Lemma crc_rest_exact data : Forall byte data -> forall length c, word c -> 0 <= length <= zlen data ->
  crc_rest data length c = Ok (foldl crc_byte c (ztake length data)).
Proof.
  induction 1 as [|b data Hb _ IH]; intros length c Hc L.
  - cbn in L |- *. by replace length with 0 by lia.
  - cbn [crc_rest]. destruct (Z.eqb_spec length 0) as [->|N]; [done|]. destruct (crc_byte_table c b Hc Hb) as [-> ->].
    rewrite IH by (try apply crc_byte_word; cbn in L; lia || done). f_equal.
    unfold ztake. by replace (Z.to_nat length) with (S (Z.to_nat (length - 1))) by lia.
Qed.

Lemma lnot_word c : word c -> u32 (Z.lnot c) = Z.lxor c 0xFFFFFFFF.
Proof.
  intros H. unfold u32. rewrite <- Z.land_ones by lia. change 0xFFFFFFFF with (Z.ones 32). apply Z.bits_inj'. intros n Hn.
  rewrite Z.land_spec, Z.lnot_spec, Z.lxor_spec by lia. destruct (Z.ltb_spec n 32).
  - rewrite Z.ones_spec_low by lia. by destruct (Z.testbit c n).
  - rewrite Z.ones_spec_high by lia. destruct (decide (c = 0)) as [->|N]; [by rewrite Z.bits_0|].
    unfold word in H. rewrite (Z.bits_above_log2 c n); [done|lia|]. assert (Z.log2 c < 32) by (apply Z.log2_lt_pow2; lia). lia.
Qed.

Lemma crc_exact data length : Forall byte data -> 0 <= length <= zlen data ->
  switch_crc32_8bytes data length = Ok (crc32 (ztake length data)).
Proof.
  intros B L. unfold switch_crc32_8bytes. change (u32 (Z.lnot 0)) with 0xFFFFFFFF.
  assert (W : word 0xFFFFFFFF) by done.
  destruct (crc_words_exact _ data length 0xFFFFFFFF (le_n _) B W L) as (pre & rest & -> & P & ->).
  apply Forall_app in B as [B1 B2]. rewrite length_app in L.
  rewrite crc_rest_exact; [|done|by apply foldl_word|lia].
  rewrite <- foldl_app. unfold crc32. rewrite lnot_word.
  - do 4 f_equal. unfold ztake. rewrite take_app_ge by lia. do 2 f_equal. lia.
  - apply foldl_word; [|done]. apply Forall_app. split; [done|]. by apply Forall_take.
Qed.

────────────────

What the task requires:
The line with "rewrite <- foldl_app.", the last line of the data above, and every line between them should be duplicated exactly, with nothing else.

Solved exercise:
  rewrite <- foldl_app. unfold crc32. rewrite lnot_word.
  - do 4 f_equal. unfold ztake. rewrite take_app_ge by lia. do 2 f_equal. lia.
  - apply foldl_word; [|done]. apply Forall_app. split; [done|]. by apply Forall_take.
Qed.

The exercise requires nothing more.